(Stored data entries)
Definition zero_entry_signal : IPC.Signal :=
  {| IPC.direction := LONG;
     IPC.entry_price := 0;
     IPC.stop_loss := -2000;
     IPC.target := 100700;
     IPC.trailing_activation_price := 1000;
     IPC.entry_time := 0;
     IPC.prediction_data :=
       {| IPC.prediction_price := 100000;
          IPC.pd_predicted_price := 100700;
          IPC.prediction_time := PyStr sample_time_str |} |}.

(** Three ticks for it: one after the time limit, one below the stop, one
    beyond the activation price. *)
Definition zero_entry_calls : list IPC.Call :=
  [IPC.CheckPositionManagement (timedelta_hours 3) (tick_at 50);
   IPC.CheckPositionManagement 1 (tick_at (-3000));
   IPC.CheckPositionManagement 2 (tick_at 1500)].

(** A prediction that names no predicted price. *)
Definition prediction_without_target : gmap string pyval :=
  {[ "prediction_price" := PyFloat 100000;
     "prediction_time" := PyStr sample_time_str ]}.


(** A server in test mode whose strategy has entered its trade. *)
Definition sample_server : Server.IPCUIServer :=
  Server.set_strategy (Some (Server.TestInstance test_entered)) (Server.start true "host-1-0").

(** * Properties *)

(** ** Arithmetic and list facts *)

(** [binary64] on literals and sums of this file; the fractions are those
    [float.as_integer_ratio] returns in the interpreter. *)
Example binary64_examples :
  binary64 0.1 = (3602879701896397 # 36028797018963968)%Q
  ∧ binary64 0.3 = (5404319552844595 # 18014398509481984)%Q
  ∧ float_add 0.1 0.2 = (1351079888211149 # 4503599627370496)%Q
  ∧ float_add 0.25 0.05 = binary64 0.3
  ∧ float_sub 65536.02 65036.02 = (68719476736001 # 137438953472)%Q
  ∧ float_sub 500.04 0.04 = 500%Q
  ∧ binary64 9007199254740993 = 9007199254740992%Q
  ∧ binary64 (-2000) = (-2000)%Q
  ∧ IPC64.timestamp_ms 1001000 = 1000.
Proof. vm_compute. repeat split. Qed.

Lemma Qltb_lt (x y : Q) : Qltb x y = true ↔ (x < y)%Q.
Proof.
  unfold Qltb. rewrite negb_true_iff, <- not_true_iff_false, Qle_bool_iff.
  split; [apply Qnot_le_lt | apply Qlt_not_le].
Qed.

Lemma Qltb_ge (x y : Q) : Qltb x y = false ↔ (y <= x)%Q.
Proof.
  unfold Qltb. rewrite negb_false_iff. apply Qle_bool_iff.
Qed.

Lemma Qle_bool_gt (x y : Q) : Qle_bool x y = false ↔ (y < x)%Q.
Proof.
  rewrite <- not_true_iff_false, Qle_bool_iff.
  split; [apply Qnot_le_lt | apply Qlt_not_le].
Qed.

Lemma alternates_held_close (evs : list Event) :
  ∀ (j : nat) (e2 : Event),
    alternates true evs = true →
    evs !! j = Some e2 → position e2 = OPEN →
    ∃ (k : nat) (e : Event), (k < j)%nat ∧ evs !! k = Some e ∧ position e = CLOSE.
Proof.
  induction evs as [|a rest IH]; intros j e2 Halt Hj Hopen; [done|].
  destruct j as [|j]; cbn in Hj, Halt.
  - injection Hj as ->. by rewrite Hopen in Halt.
  - destruct (position a) eqn:Ha; [done| |].
    + destruct (IH j e2 Halt Hj Hopen) as (k & e & Hk & Hlook & Hclose).
      exists (S k), e. split; [lia|]. done.
    + exists 0%nat, a. split; [lia|]. done.
Qed.

Lemma alternates_no_double_open (evs : list Event) :
  ∀ (held : bool) (i j : nat) (e1 e2 : Event),
    alternates held evs = true →
    (i < j)%nat →
    evs !! i = Some e1 → evs !! j = Some e2 →
    position e1 = OPEN → position e2 = OPEN →
    ∃ (k : nat) (e : Event), (i < k < j)%nat ∧ evs !! k = Some e ∧ position e = CLOSE.
Proof.
  induction evs as [|a rest IH]; intros held i j e1 e2 Halt Hij Hi Hj H1 H2; [done|].
  destruct j as [|j]; [lia|]. cbn in Hj.
  destruct i as [|i]; cbn in Hi, Halt.
  - injection Hi as ->. rewrite H1 in Halt.
    apply andb_true_iff in Halt as [_ Halt].
    destruct (alternates_held_close rest j e2 Halt Hj H2) as (k & e & Hk & Hlook & Hclose).
    exists (S k), e. split; [lia|]. done.
  - assert (∃ held', alternates held' rest = true) as [held' Hrest].
    { destruct (position a); [|by eauto..].
      apply andb_true_iff in Halt as [_ Halt]. by eauto. }
    destruct (IH held' i j e1 e2 Hrest ltac:(lia) Hi Hj H1 H2)
      as (k & e & Hk & Hlook & Hclose).
    exists (S k), e. split; [lia|]. done.
Qed.




(** ** Binary64 arithmetic

    [binary64] is monotone and idempotent, commutes with the sign, fixes the
    integers of at most 53 bits and, in the normal range, is within a
    relative [2 ^ -53] of its argument. *)

(** Powers of two. *)
Lemma pow2_pos (e : Z) : (0 < 2 ^ e)%Q.
Proof. apply Qpower_0_lt. reflexivity. Qed.

Lemma pow2_add (a b : Z) : (2 ^ (a + b) == 2 ^ a * 2 ^ b)%Q.
Proof. apply Qpower_plus. discriminate. Qed.

Lemma pow2_le (a b : Z) : a <= b -> (2 ^ a <= 2 ^ b)%Q.
Proof. intros H. apply Qpower_le_compat_l; [exact H | discriminate]. Qed.

Lemma pow2_lt (a b : Z) : a < b -> (2 ^ a < 2 ^ b)%Q.
Proof. intros H. apply Qpower_lt_compat_l; [exact H | reflexivity]. Qed.

Lemma pow2_lt_inv (a b : Z) : (2 ^ a < 2 ^ b)%Q -> a < b.
Proof. intros H. eapply Qpower_lt_compat_l_inv; [exact H | reflexivity]. Qed.

Lemma pow2_Z (n : Z) : 0 <= n -> (inject_Z (2 ^ n) == 2 ^ n)%Q.
Proof. intros H. apply (Zpower_Qpower 2 n H). Qed.

(** Scaling by a power of two. *)
Lemma scale_lt (x : Q) (k e : Z) : (x < 2 ^ k -> x / 2 ^ e < 2 ^ (k - e))%Q.
Proof.
  intros H. rewrite Qpower_minus by discriminate.
  apply Qmult_lt_r; [apply Qinv_lt_0_compat, pow2_pos | exact H].
Qed.

Lemma scale_le (x : Q) (k e : Z) : (2 ^ k <= x -> 2 ^ (k - e) <= x / 2 ^ e)%Q.
Proof.
  intros H. rewrite Qpower_minus by discriminate.
  apply Qmult_le_r; [apply Qinv_lt_0_compat, pow2_pos | exact H].
Qed.

Lemma scale_mono (x y : Q) (e : Z) : (x <= y -> x / 2 ^ e <= y / 2 ^ e)%Q.
Proof.
  intros H. apply Qmult_le_r; [apply Qinv_lt_0_compat, pow2_pos | exact H].
Qed.

Lemma scale_back (x : Q) (e : Z) : (x / 2 ^ e * 2 ^ e == x)%Q.
Proof.
  pose proof (pow2_pos e) as Hpos. field. intros H0. rewrite H0 in Hpos. discriminate.
Qed.

Lemma div_lt_div (n d x r : Q) :
  (0 < d -> 0 < r -> n * r < x * d -> n / d < x / r)%Q.
Proof.
  intros Hd Hr H. apply Qlt_shift_div_r; [exact Hd|].
  setoid_replace (x / r * d)%Q with (x * d / r)%Q using relation Qeq
    by (field; intros H0; rewrite H0 in Hr; discriminate).
  apply Qlt_shift_div_l; [exact Hr | exact H].
Qed.

Lemma div_le_div (n d x r : Q) :
  (0 < d -> 0 < r -> x * d <= n * r -> x / r <= n / d)%Q.
Proof.
  intros Hd Hr H. apply Qle_shift_div_l; [exact Hd|].
  setoid_replace (x / r * d)%Q with (x * d / r)%Q using relation Qeq
    by (field; intros H0; rewrite H0 in Hr; discriminate).
  apply Qle_shift_div_r; [exact Hr | exact H].
Qed.

(** [Qlog2 x] is the exponent of the power of two at or below [x]. *)
Lemma Qlog2_spec (x : Q) : (0 < x)%Q -> (2 ^ Qlog2 x <= x /\ x < 2 ^ (Qlog2 x + 1))%Q.
Proof.
  intros Hx. destruct x as [n d]. unfold Qlog2. cbn [Qnum Qden].
  assert (0 < n) as Hn. { unfold Qlt in Hx. cbn in Hx. lia. }
  destruct (Z.log2_spec n Hn) as [Hn1 Hn2].
  destruct (Z.log2_spec (Z.pos d) ltac:(lia)) as [Hd1 Hd2].
  pose proof (Z.log2_nonneg n) as Ha. pose proof (Z.log2_nonneg (Z.pos d)) as Hb.
  set (a := Z.log2 n) in *. set (b := Z.log2 (Z.pos d)) in *.
  assert (n # d == inject_Z n / inject_Z (Z.pos d))%Q as Hq by apply Qmake_Qdiv.
  assert (0 < inject_Z (Z.pos d))%Q as Hdpos by reflexivity.
  assert (inject_Z (2 ^ a) <= inject_Z n)%Q as Qn1 by (rewrite <- Zle_Qle; exact Hn1).
  assert (inject_Z n < inject_Z (2 ^ Z.succ a))%Q as Qn2 by (rewrite <- Zlt_Qlt; exact Hn2).
  assert (inject_Z (2 ^ b) <= inject_Z (Z.pos d))%Q as Qd1 by (rewrite <- Zle_Qle; exact Hd1).
  assert (inject_Z (Z.pos d) < inject_Z (2 ^ Z.succ b))%Q as Qd2 by (rewrite <- Zlt_Qlt; exact Hd2).
  rewrite pow2_Z in Qn1, Qn2, Qd1, Qd2 by lia.
  unfold Z.succ in Qn2, Qd2. rewrite pow2_add in Qn2, Qd2.
  change (2 ^ 1)%Q with 2%Q in Qn2, Qd2.
  pose proof (pow2_pos a) as Pa. pose proof (pow2_pos b) as Pb.
  assert (2 ^ (a - b) == 2 ^ a / 2 ^ b)%Q as Hab by (apply Qpower_minus; discriminate).
  assert (2 ^ (a - b + 1) == 2 ^ a * 2 / 2 ^ b)%Q as Hup1.
  { rewrite pow2_add, Hab. change (2 ^ 1)%Q with 2%Q. field.
    intros H0. rewrite H0 in Pb. discriminate. }
  assert (2 ^ (a - b - 1) == 2 ^ a / (2 ^ b * 2))%Q as Hlo1.
  { replace (a - b - 1) with (a - (b + 1)) by lia.
    rewrite Qpower_minus by discriminate. rewrite pow2_add. reflexivity. }
  generalize dependent (2 ^ a)%Q. generalize dependent (2 ^ b)%Q.
  generalize dependent (inject_Z n). generalize dependent (inject_Z (Z.pos d)).
  intros D Hdpos N Hq R Qd1 Qd2 Pb P Qn1 Qn2 Pa Hab Hup1 Hlo1.
  assert (n # d < 2 ^ (a - b + 1))%Q as Hup.
  { rewrite Hq, Hup1. apply div_lt_div; [assumption.. |]. nra. }
  assert (2 ^ (a - b - 1) <= n # d)%Q as Hlo.
  { rewrite Hq, Hlo1. apply div_le_div; [assumption | nra | nra]. }
  destruct (Qle_bool (2 ^ (a - b)) (n # d)) eqn:Hc.
  - apply Qle_bool_iff in Hc. split; [exact Hc | exact Hup].
  - split; [exact Hlo|]. replace (a - b - 1 + 1) with (a - b) by lia.
    apply Qnot_le_lt. intros H. apply Qle_bool_iff in H. congruence.
Qed.

Lemma Qlog2_unique (x : Q) (L : Z) :
  (2 ^ L <= x)%Q -> (x < 2 ^ (L + 1))%Q -> Qlog2 x = L.
Proof.
  intros H1 H2.
  assert (0 < x)%Q as Hx by (eapply Qlt_le_trans; [apply pow2_pos | exact H1]).
  destruct (Qlog2_spec x Hx) as [H3 H4].
  assert (L < Qlog2 x + 1).
  { apply pow2_lt_inv. eapply Qle_lt_trans; [exact H1 | exact H4]. }
  assert (Qlog2 x < L + 1).
  { apply pow2_lt_inv. eapply Qle_lt_trans; [exact H3 | exact H2]. }
  lia.
Qed.

Lemma Qlog2_wd (x y : Q) : (0 < x)%Q -> (x == y)%Q -> Qlog2 x = Qlog2 y.
Proof.
  intros Hx Heq. symmetry. destruct (Qlog2_spec x Hx) as [H1 H2].
  apply Qlog2_unique; rewrite <- Heq; assumption.
Qed.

> PROMPT:
Reproduce exactly the lines from the one with "Lemma Qlog2_unique (x" through the end of the entries above, both ends included.

> EXPECTED ANSWER:
Lemma Qlog2_unique (x : Q) (L : Z) :
  (2 ^ L <= x)%Q -> (x < 2 ^ (L + 1))%Q -> Qlog2 x = L.
Proof.
  intros H1 H2.
  assert (0 < x)%Q as Hx by (eapply Qlt_le_trans; [apply pow2_pos | exact H1]).
  destruct (Qlog2_spec x Hx) as [H3 H4].
  assert (L < Qlog2 x + 1).
  { apply pow2_lt_inv. eapply Qle_lt_trans; [exact H1 | exact H4]. }
  assert (Qlog2 x < L + 1).
  { apply pow2_lt_inv. eapply Qle_lt_trans; [exact H3 | exact H2]. }
  lia.
Qed.

Lemma Qlog2_wd (x y : Q) : (0 < x)%Q -> (x == y)%Q -> Qlog2 x = Qlog2 y.
Proof.
  intros Hx Heq. symmetry. destruct (Qlog2_spec x Hx) as [H1 H2].
  apply Qlog2_unique; rewrite <- Heq; assumption.
Qed.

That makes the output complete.